#### EXERCISE DATA ####

(** [prepareData] returns; the three buffers are new, distinct, each
    [bufferSize] bytes long; A holds the quotients made from the
    first [arrayLength] values of [rand()] and B those made from the
    next [arrayLength]; Result holds what the device put in a fresh
    buffer; nothing was printed and the clock was not read. *)
Lemma prepareData_spec self w :
  exists self' w',
    prepareData self w = Ok self' w' /\
    _mDevice self' = _mDevice self /\
    _mAddFunctionPSO self' = _mAddFunctionPSO self /\
    _mBufferA self' = w_next w /\
    _mBufferB self' = S (w_next w) /\
    _mBufferResult self' = S (S (w_next w)) /\
    w_next w' = S (S (S (w_next w))) /\
    w_stdout w' = w_stdout w /\
    w_clock w' = w_clock w /\
    w_reads w' = w_reads w /\
    buf_length (w_heap w' (_mBufferA self')) = bufferSize /\
    buf_length (w_heap w' (_mBufferB self')) = bufferSize /\
    buf_length (w_heap w' (_mBufferResult self')) = bufferSize /\
    (forall i, 0 <= i < arrayLength ->
       A_at self' w' i = random_float (rand_nth (w_rng w) (Z.to_nat i))) /\
    (forall i, 0 <= i < arrayLength ->
       B_at self' w' i =
       random_float
         (rand_nth (rand_advance (w_rng w) (Z.to_nat arrayLength))
                   (Z.to_nat i))) /\
    (forall i, Result_at self' w' i =
               fresh_contents (_mDevice self) (S (S (w_next w))) i).
Proof.
  unfold prepareData.
  set (a := w_next w). set (b := S a). set (r := S (S a)).
  set (w1 := allocate (_mDevice self) bufferSize w).
  set (w2 := allocate (_mDevice self) bufferSize w1).
  set (w3 := allocate (_mDevice self) bufferSize w2).
  destruct (generateRandomFloatData_spec a w3)
    as (w4 & Hrun4 & Hrng4 & Hnext4 & Hout4 & Hclock4 & Hreads4 &
        Hlen4 & Hother4 & Hin4 & _).
  destruct (generateRandomFloatData_spec b w4)
    as (w5 & Hrun5 & Hrng5 & Hnext5 & Hout5 & Hclock5 & Hreads5 &
        Hlen5 & Hother5 & Hin5 & _).
  exists {| _mDevice := _mDevice self;
            _mAddFunctionPSO := _mAddFunctionPSO self;
            _mCommandQueue := _mCommandQueue self;
            _mBufferA := a; _mBufferB := b; _mBufferResult := r |}.
  exists w5. split.
  { eapply eq_trans; [apply (bind_Ok _ _ w a w1 (newBuffer_Ok _ _ w))|].
    eapply eq_trans; [apply (bind_Ok _ _ w1 b w2 (newBuffer_Ok _ _ w1))|].
    eapply eq_trans; [apply (bind_Ok _ _ w2 r w3 (newBuffer_Ok _ _ w2))|].
    eapply eq_trans; [apply (bind_Ok _ _ w3 tt w4 Hrun4)|].
    eapply eq_trans; [apply (bind_Ok _ _ w4 tt w5 Hrun5)|].
    reflexivity. }
  clear Hrun4 Hrun5.
  cbn [_mDevice _mAddFunctionPSO _mBufferA _mBufferB _mBufferResult].
  assert (Hab : a <> b) by (unfold b; lia).
  assert (Har : a <> r) by (unfold r; lia).
  assert (Hbr : b <> r) by (unfold r, b; lia).
  assert (Hn1 : w_next w1 = b) by reflexivity.
  assert (Hn2 : w_next w2 = r) by reflexivity.
  assert (Hn3 : w_next w3 = S r) by reflexivity.
  assert (Hrng3 : w_rng w3 = w_rng w) by reflexivity.
  assert (Hout3 : w_stdout w3 = w_stdout w) by reflexivity.
  assert (Hclock3 : w_clock w3 = w_clock w) by reflexivity.
  assert (Hreads3 : w_reads w3 = w_reads w) by reflexivity.
  assert (Ha3 : w_heap w3 a =
                {| buf_length := bufferSize;
                   buf_contents := fresh_contents (_mDevice self) a |}).
  { unfold w3. rewrite allocate_heap_old by (rewrite Hn2; exact Har).
    unfold w2. rewrite allocate_heap_old by (rewrite Hn1; exact Hab).
    unfold w1. apply allocate_heap_new. }
  assert (Hb3 : w_heap w3 b =
                {| buf_length := bufferSize;
                   buf_contents := fresh_contents (_mDevice self) b |}).
  { unfold w3. rewrite allocate_heap_old by (rewrite Hn2; exact Hbr).
    unfold w2. rewrite <- Hn1. apply allocate_heap_new. }
  assert (Hr3 : w_heap w3 r =
                {| buf_length := bufferSize;
                   buf_contents := fresh_contents (_mDevice self) r |}).
  { unfold w3. rewrite <- Hn2. apply allocate_heap_new. }
  clearbody w3. clear w1 w2 Hn1 Hn2.
  repeat (split; [reflexivity|]).
  split; [rewrite Hnext5, Hnext4, Hn3; reflexivity|].
  split; [rewrite Hout5, Hout4, Hout3; reflexivity|].
  split; [rewrite Hclock5, Hclock4, Hclock3; reflexivity|].
  split; [rewrite Hreads5, Hreads4, Hreads3; reflexivity|].
  split; [rewrite Hlen5, Hlen4, Ha3; reflexivity|].
  split; [rewrite Hlen5, Hlen4, Hb3; reflexivity|].
  split; [rewrite Hlen5, Hlen4, Hr3; reflexivity|].
  split.
  { intros i Hi. unfold A_at. cbn [_mBufferA].
    rewrite Hother5 by exact Hab. rewrite Hin4 by exact Hi.
    rewrite Hrng3. reflexivity. }
  split.
  { intros i Hi. unfold B_at. cbn [_mBufferB].
    rewrite Hin5 by exact Hi. rewrite Hrng4, Hrng3. reflexivity. }
  intros i. unfold Result_at. cbn [_mBufferResult].
  rewrite Hother5 by (intro; apply Hbr; congruence).
  rewrite Hother4 by (intro; apply Har; congruence).
  rewrite Hr3. reflexivity.
Qed.

End PrepareFacts.

(** ** Rounding in single precision *)

(** [SpecFloat] comes without lemmas; what the proofs about
    [(float)rand() / (float)(RAND_MAX)] need is proved here, on the
    definitions themselves. *)

(** A positive number of [d] binary digits lies between [2^(d-1)] and
    [2^d], and [d] is the only such number. *)

Lemma digits2_pos_bounds (p : positive) :
  2 ^ (Zpos (digits2_pos p) - 1) <= Zpos p < 2 ^ Zpos (digits2_pos p).
Proof.
  induction p as [p IH|p IH|]; cbn [digits2_pos].
  - rewrite Pos2Z.inj_succ.
    replace (Z.succ (Zpos (digits2_pos p)) - 1) with (Zpos (digits2_pos p)) by lia.
    rewrite Z.pow_succ_r by lia.
    assert (H : 2 ^ Zpos (digits2_pos p) = 2 * 2 ^ (Zpos (digits2_pos p) - 1)).
    { rewrite <- Z.pow_succ_r by lia. f_equal. lia. }
    lia.
  - rewrite Pos2Z.inj_succ.
    replace (Z.succ (Zpos (digits2_pos p)) - 1) with (Zpos (digits2_pos p)) by lia.
    rewrite Z.pow_succ_r by lia.
    assert (H : 2 ^ Zpos (digits2_pos p) = 2 * 2 ^ (Zpos (digits2_pos p) - 1)).
    { rewrite <- Z.pow_succ_r by lia. f_equal. lia. }
    lia.
  - cbn. lia.
Qed.

Lemma digits2_pos_unique (p : positive) (k : Z) :
  2 ^ (k - 1) <= Zpos p < 2 ^ k -> Zpos (digits2_pos p) = k.
Proof.
  intros [Hlo Hhi].
  pose proof (digits2_pos_bounds p) as [Dlo Dhi].
  set (d := Zpos (digits2_pos p)) in *.
  assert (0 < d) by (unfold d; lia).
  assert (Hk : 0 < k).
  { destruct (Z_lt_le_dec 0 k); [assumption|].
    exfalso. assert (2 ^ k <= 1).
    { destruct (Z.eq_dec k 0) as [->|]; [cbn; lia|].
      rewrite Z.pow_neg_r by lia. lia. }
    lia. }
  destruct (Z.lt_trichotomy d k) as [Hlt|[Heq|Hgt]]; [|assumption|].
  - exfalso. assert (2 ^ d <= 2 ^ (k - 1)) by (apply Z.pow_le_mono_r; lia). lia.
  - exfalso. assert (2 ^ k <= 2 ^ (d - 1)) by (apply Z.pow_le_mono_r; lia). lia.
Qed.

(** One shift to the right of a non-negative mantissa: halve it, keep
    the bit shifted out as the round bit, fold the old round bit into
    the sticky bit. *)
Lemma shr_1_nonneg m r s : 0 <= m ->
  shr_1 {| shr_m := m; shr_r := r; shr_s := s |} =
  {| shr_m := m / 2; shr_r := Z.odd m; shr_s := r || s |}.
Proof.
  intros Hm. destruct m as [|p|p]; [reflexivity| |lia].
  destruct p as [p|p|]; cbn [shr_1].
  - f_equal. rewrite Pos2Z.inj_xI. symmetry.
    replace (2 * Zpos p + 1) with (1 + Zpos p * 2) by lia.
    rewrite Z.div_add by lia. reflexivity.
  - f_equal. rewrite Pos2Z.inj_xO. symmetry.
    replace (2 * Zpos p) with (Zpos p * 2) by lia. apply Z.div_mul. lia.
  - reflexivity.
Qed.

(** [SpecFloat]'s iterator is plain iteration. *)
Lemma iter_pos_nat {A} (f : A -> A) (p : positive) : forall x,
  iter_pos f p x = Nat.iter (Pos.to_nat p) f x.
Proof.
  induction p as [p IH|p IH|]; intros x; cbn [iter_pos].
  - rewrite !IH. rewrite Pos2Nat.inj_xI.
    rewrite <- Nat.iter_add.
    replace (S (2 * Pos.to_nat p)) with (Pos.to_nat p + Pos.to_nat p + 1)%nat by lia.
    rewrite (Nat.iter_add _ 1). reflexivity.
  - rewrite !IH. rewrite Pos2Nat.inj_xO.
    rewrite <- Nat.iter_add. f_equal. lia.
  - reflexivity.
Qed.

(** After [k] shifts of [z]: the mantissa is the quotient by [2^k],
    the round bit is the top bit of the remainder, and the sticky bit
    tells whether the rest of the remainder is non-zero. *)
Lemma shr_iter_inv (z : Z) (Hz : 0 <= z) (k : nat) :
  let mrs := Float32.shr_n z k in
  0 <= shr_m mrs /\
  exists low,
    0 <= low /\
    z = shr_m mrs * 2 ^ Z.of_nat k +
        (if shr_r mrs then 2 ^ (Z.of_nat k - 1) else 0) + low /\
    shr_s mrs = negb (low =? 0) /\
    match k with
    | O => low = 0 /\ shr_r mrs = false
    | S _ => low < 2 ^ (Z.of_nat k - 1)
    end.
Proof.
  induction k as [|k IH].
  - cbn. split; [lia|]. exists 0. repeat split; lia.
  - cbv zeta in *. unfold Float32.shr_n in *. rewrite Nat.iter_succ.
    destruct IH as (Hm & low & Hlow & Hz' & Hs & Hk).
    destruct (Nat.iter k shr_1 _) as [m r s]. cbn [shr_m shr_r shr_s] in *.
    rewrite shr_1_nonneg by assumption. cbn [shr_m shr_r shr_s].
    split; [apply Z.div_pos; lia|].
    exists ((if r then 2 ^ (Z.of_nat k - 1) else 0) + low).
    replace (Z.of_nat (S k) - 1) with (Z.of_nat k) by lia.
    rewrite Nat2Z.inj_succ, Z.pow_succ_r by lia.
    pose proof (Z.div_mod m 2 ltac:(lia)) as Hdm.
    pose proof (Z.mod_pos_bound m 2 ltac:(lia)) as Hmb.
    assert (Hodd : Z.odd m = true -> m mod 2 = 1).
    { intros Ho. rewrite Zmod_odd, Ho. reflexivity. }
    assert (Heven : Z.odd m = false -> m mod 2 = 0).
    { intros Ho. rewrite Zmod_odd, Ho. reflexivity. }
    assert (Hpow : 0 < 2 ^ Z.of_nat k) by (apply Z.pow_pos_nonneg; lia).
    destruct k as [|k].
    + destruct Hk as [-> ->]. cbn [Z.of_nat] in *.
      change (2 ^ 0) with 1 in *. change (2 ^ (0 - 1)) with 0.
      repeat split; try lia.
      * destruct (Z.odd m) eqn:Ho; [specialize (Hodd eq_refl)|specialize (Heven eq_refl)]; lia.
      * rewrite Hs. reflexivity.
    + assert (Hp2 : 2 ^ Z.of_nat (S k) = 2 * 2 ^ (Z.of_nat (S k) - 1)).
      { rewrite <- Z.pow_succ_r by lia. f_equal. lia. }
      assert (Hpow' : 0 < 2 ^ (Z.of_nat (S k) - 1)) by (apply Z.pow_pos_nonneg; lia).
      repeat split.
      * destruct r; lia.
      * destruct (Z.odd m) eqn:Ho; [specialize (Hodd eq_refl)|specialize (Heven eq_refl)];
          destruct r; nia.
      * rewrite Hs. destruct r; cbn [orb].
        -- symmetry. apply negb_true_iff. apply Z.eqb_neq. lia.
        -- reflexivity.
      * destruct r; lia.
Qed.

(** Rounding to nearest, ties to even, read off the remainder. *)
Lemma shift_round_spec (z : Z) (Hz : 0 <= z) (k : nat) :
  exists q rem,
    z = q * 2 ^ Z.of_nat k + rem /\ 0 <= rem < 2 ^ Z.of_nat k /\ 0 <= q /\
    (2 * rem < 2 ^ Z.of_nat k -> Float32.shift_round z k = q) /\
    (2 * rem > 2 ^ Z.of_nat k -> Float32.shift_round z k = q + 1) /\
    (2 * rem = 2 ^ Z.of_nat k ->
     Float32.shift_round z k = if Z.even q then q else q + 1).
Proof.
  destruct (shr_iter_inv z Hz k) as (Hm & low & Hlow & Hz' & Hs & Hk).
  unfold Float32.shift_round. cbv zeta in *.
  destruct (Float32.shr_n z k) as [m r s]. cbn [shr_m shr_r shr_s] in *.
  exists m, ((if r then 2 ^ (Z.of_nat k - 1) else 0) + low).
  assert (Hpow : 0 < 2 ^ Z.of_nat k) by (apply Z.pow_pos_nonneg; lia).
  destruct k as [|k].
  - destruct Hk as [-> ->]. change (2 ^ Z.of_nat 0) with 1 in *.
    rewrite Z.eqb_refl in Hs. cbn in Hs. subst s. cbn.
    repeat split; try lia.
  - assert (Hp2 : 2 ^ Z.of_nat (S k) = 2 * 2 ^ (Z.of_nat (S k) - 1)).
    { rewrite <- Z.pow_succ_r by lia. f_equal. lia. }
    assert (Hpow' : 0 < 2 ^ (Z.of_nat (S k) - 1)) by (apply Z.pow_pos_nonneg; lia).
    destruct r, s; cbn [loc_of_shr_record round_nearest_even];
      symmetry in Hs;
      try (apply negb_true_iff, Z.eqb_neq in Hs);
      try (apply negb_false_iff, Z.eqb_eq in Hs);
      repeat split; try lia.
Qed.

(** Rounding is monotone. *)
Lemma shift_round_mono (z1 z2 : Z) (k : nat) :
  0 <= z1 <= z2 -> Float32.shift_round z1 k <= Float32.shift_round z2 k.
Proof.
  intros [H1 H12].
  destruct (shift_round_spec z1 H1 k) as (q1 & r1 & E1 & B1 & Q1 & L1 & G1 & T1).
  destruct (shift_round_spec z2 ltac:(lia) k) as (q2 & r2 & E2 & B2 & Q2 & L2 & G2 & T2).
  set (p := 2 ^ Z.of_nat k) in *.
  assert (Hq : q1 <= q2) by nia.
  assert (S1 : q1 <= Float32.shift_round z1 k <= q1 + 1).
  { destruct (Z.lt_trichotomy (2 * r1) p) as [H|[H|H]].
    - rewrite L1 by lia. lia.
    - rewrite T1 by lia. destruct (Z.even q1); lia.
    - rewrite G1 by lia. lia. }
  assert (S2 : q2 <= Float32.shift_round z2 k <= q2 + 1).
  { destruct (Z.lt_trichotomy (2 * r2) p) as [H|[H|H]].
    - rewrite L2 by lia. lia.
    - rewrite T2 by lia. destruct (Z.even q2); lia.
    - rewrite G2 by lia. lia. }
  destruct (Z.eq_dec q1 q2) as [Heq|Hne]; [|lia].
  subst q2. assert (Hr : r1 <= r2) by lia.
  destruct (Z.lt_trichotomy (2 * r1) p) as [H|[H|H]].
  - rewrite L1 by lia. lia.
  - rewrite T1 by lia.
    destruct (Z.lt_trichotomy (2 * r2) p) as [H'|[H'|H']]; try lia.
  - rewrite G1 by lia. rewrite G2 by lia. lia.
Qed.

Lemma shift_round_bounds (z : Z) (k : nat) :
  0 <= z -> z / 2 ^ Z.of_nat k <= Float32.shift_round z k <= z / 2 ^ Z.of_nat k + 1.
Proof.
  intros Hz.
  destruct (shift_round_spec z Hz k) as (q & r & E & B & Q & L & G & T).
  set (p := 2 ^ Z.of_nat k) in *.
  assert (Hq : z / p = q).
  { symmetry. apply (Z.div_unique z p q r); [left; lia | lia]. }
  rewrite Hq.
  destruct (Z.lt_trichotomy (2 * r) p) as [H|[H|H]].
  - rewrite L by lia. lia.
  - rewrite T by lia. destruct (Z.even q); lia.
  - rewrite G by lia. lia.
Qed.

####

AIM OF THE TASK:
Report each line in the entries where the string "then" occurs.

TASK RESULT:
        (if shr_r mrs then 2 ^ (Z.of_nat k - 1) else 0) + low /\
    exists ((if r then 2 ^ (Z.of_nat k - 1) else 0) + low).
     Float32.shift_round z k = if Z.even q then q else q + 1).
  exists m, ((if r then 2 ^ (Z.of_nat k - 1) else 0) + low).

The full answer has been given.